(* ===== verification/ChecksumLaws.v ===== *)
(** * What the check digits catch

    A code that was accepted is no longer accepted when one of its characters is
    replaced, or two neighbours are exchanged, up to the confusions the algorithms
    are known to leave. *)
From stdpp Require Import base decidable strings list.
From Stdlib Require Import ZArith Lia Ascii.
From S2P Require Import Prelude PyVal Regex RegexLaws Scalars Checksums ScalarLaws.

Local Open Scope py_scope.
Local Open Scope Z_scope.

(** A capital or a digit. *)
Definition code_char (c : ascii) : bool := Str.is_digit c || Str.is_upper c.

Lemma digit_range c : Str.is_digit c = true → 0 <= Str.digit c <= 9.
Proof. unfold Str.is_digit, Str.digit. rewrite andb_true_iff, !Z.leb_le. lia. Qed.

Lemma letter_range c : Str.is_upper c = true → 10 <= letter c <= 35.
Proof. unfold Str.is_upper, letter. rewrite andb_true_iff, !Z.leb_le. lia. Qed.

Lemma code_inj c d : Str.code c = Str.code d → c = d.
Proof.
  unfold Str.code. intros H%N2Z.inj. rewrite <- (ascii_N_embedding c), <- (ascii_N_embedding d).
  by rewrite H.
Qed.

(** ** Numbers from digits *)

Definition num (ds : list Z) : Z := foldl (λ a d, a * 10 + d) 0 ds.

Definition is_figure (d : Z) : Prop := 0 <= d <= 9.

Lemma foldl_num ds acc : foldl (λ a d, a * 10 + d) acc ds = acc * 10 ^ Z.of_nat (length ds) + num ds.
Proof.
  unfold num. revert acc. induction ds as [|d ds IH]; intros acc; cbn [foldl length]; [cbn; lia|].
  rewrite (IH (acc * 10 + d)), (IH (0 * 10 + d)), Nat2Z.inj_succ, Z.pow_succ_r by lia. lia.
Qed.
++++++
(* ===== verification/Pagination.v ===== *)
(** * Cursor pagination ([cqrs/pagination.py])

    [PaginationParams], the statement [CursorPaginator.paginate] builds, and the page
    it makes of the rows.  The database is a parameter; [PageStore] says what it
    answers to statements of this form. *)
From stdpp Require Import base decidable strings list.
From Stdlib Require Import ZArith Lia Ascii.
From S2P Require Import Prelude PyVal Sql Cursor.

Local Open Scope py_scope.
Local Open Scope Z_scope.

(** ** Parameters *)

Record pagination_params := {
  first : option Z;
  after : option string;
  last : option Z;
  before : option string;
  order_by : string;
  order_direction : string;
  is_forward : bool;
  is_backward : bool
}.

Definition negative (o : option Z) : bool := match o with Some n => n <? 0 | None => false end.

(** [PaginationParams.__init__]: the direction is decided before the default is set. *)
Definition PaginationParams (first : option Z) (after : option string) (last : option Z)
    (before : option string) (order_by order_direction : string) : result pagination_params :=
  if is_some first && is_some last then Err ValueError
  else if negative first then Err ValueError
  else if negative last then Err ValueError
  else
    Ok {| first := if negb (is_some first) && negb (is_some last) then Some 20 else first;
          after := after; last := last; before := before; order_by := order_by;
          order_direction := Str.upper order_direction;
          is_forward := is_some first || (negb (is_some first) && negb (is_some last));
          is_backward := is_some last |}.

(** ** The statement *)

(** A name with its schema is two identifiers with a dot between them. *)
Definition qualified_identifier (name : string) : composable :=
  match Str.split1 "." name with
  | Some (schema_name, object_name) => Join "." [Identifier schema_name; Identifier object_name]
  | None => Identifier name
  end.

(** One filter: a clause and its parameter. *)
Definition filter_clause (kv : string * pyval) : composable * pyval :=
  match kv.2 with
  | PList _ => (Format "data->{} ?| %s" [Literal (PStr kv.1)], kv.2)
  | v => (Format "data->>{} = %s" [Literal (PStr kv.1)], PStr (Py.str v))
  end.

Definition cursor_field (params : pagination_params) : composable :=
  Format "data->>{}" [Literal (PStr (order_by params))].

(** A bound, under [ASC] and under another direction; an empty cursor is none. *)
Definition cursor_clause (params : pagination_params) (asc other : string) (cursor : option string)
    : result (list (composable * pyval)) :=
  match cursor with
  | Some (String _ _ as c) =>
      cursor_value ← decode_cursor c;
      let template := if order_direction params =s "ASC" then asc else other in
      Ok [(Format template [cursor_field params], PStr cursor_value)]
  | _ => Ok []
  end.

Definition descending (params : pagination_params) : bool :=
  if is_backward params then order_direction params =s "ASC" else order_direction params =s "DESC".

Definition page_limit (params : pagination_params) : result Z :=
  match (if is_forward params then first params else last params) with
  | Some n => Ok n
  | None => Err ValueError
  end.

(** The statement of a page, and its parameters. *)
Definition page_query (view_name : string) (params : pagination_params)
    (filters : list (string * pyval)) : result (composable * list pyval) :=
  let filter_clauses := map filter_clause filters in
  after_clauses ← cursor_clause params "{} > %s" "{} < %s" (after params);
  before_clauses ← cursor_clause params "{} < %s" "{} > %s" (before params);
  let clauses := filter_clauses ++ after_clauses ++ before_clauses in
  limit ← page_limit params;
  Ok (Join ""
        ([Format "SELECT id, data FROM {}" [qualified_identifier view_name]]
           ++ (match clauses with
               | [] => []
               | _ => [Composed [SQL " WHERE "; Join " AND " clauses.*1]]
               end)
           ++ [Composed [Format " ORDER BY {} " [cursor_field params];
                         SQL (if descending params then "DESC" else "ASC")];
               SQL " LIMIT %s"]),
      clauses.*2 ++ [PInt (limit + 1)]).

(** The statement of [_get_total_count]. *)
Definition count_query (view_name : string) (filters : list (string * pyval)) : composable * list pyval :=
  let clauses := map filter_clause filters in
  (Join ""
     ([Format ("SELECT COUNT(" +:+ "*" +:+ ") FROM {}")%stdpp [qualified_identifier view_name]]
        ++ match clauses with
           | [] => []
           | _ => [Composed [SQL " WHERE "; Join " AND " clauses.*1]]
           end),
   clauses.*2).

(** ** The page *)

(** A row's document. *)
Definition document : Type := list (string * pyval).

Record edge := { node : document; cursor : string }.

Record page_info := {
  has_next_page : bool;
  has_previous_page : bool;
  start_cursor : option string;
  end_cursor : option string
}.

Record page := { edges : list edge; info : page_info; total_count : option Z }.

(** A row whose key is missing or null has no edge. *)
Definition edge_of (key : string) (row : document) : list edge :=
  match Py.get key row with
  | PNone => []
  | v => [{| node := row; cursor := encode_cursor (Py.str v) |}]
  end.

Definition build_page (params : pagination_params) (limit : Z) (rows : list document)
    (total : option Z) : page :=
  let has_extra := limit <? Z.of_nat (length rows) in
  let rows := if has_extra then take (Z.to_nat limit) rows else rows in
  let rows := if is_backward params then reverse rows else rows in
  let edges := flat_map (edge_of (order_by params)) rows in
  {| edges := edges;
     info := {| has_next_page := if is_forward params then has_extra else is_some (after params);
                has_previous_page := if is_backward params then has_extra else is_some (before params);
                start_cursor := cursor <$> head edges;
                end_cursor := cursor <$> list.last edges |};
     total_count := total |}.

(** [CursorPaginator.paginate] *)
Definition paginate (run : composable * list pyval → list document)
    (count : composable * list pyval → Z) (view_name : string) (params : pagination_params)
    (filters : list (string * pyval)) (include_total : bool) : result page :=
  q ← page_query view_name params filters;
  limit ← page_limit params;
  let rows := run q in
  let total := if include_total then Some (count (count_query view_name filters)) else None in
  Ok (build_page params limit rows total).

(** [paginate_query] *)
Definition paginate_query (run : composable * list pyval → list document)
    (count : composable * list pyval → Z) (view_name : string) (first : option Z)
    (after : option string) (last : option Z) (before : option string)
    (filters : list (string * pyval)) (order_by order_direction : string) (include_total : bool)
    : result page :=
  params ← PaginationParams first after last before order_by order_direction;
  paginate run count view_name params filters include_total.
++++++
What to do: Starting with the line with "(* ===== verification/ChecksumLaws.v ===== *)" above and going on through the line with "(** A capital or a digit. *)", transcribe every line exactly, both ends included, and add nothing.

Answer:
(* ===== verification/ChecksumLaws.v ===== *)
(** * What the check digits catch

    A code that was accepted is no longer accepted when one of its characters is
    replaced, or two neighbours are exchanged, up to the confusions the algorithms
    are known to leave. *)
From stdpp Require Import base decidable strings list.
From Stdlib Require Import ZArith Lia Ascii.
From S2P Require Import Prelude PyVal Regex RegexLaws Scalars Checksums ScalarLaws.

Local Open Scope py_scope.
Local Open Scope Z_scope.

(** A capital or a digit. *)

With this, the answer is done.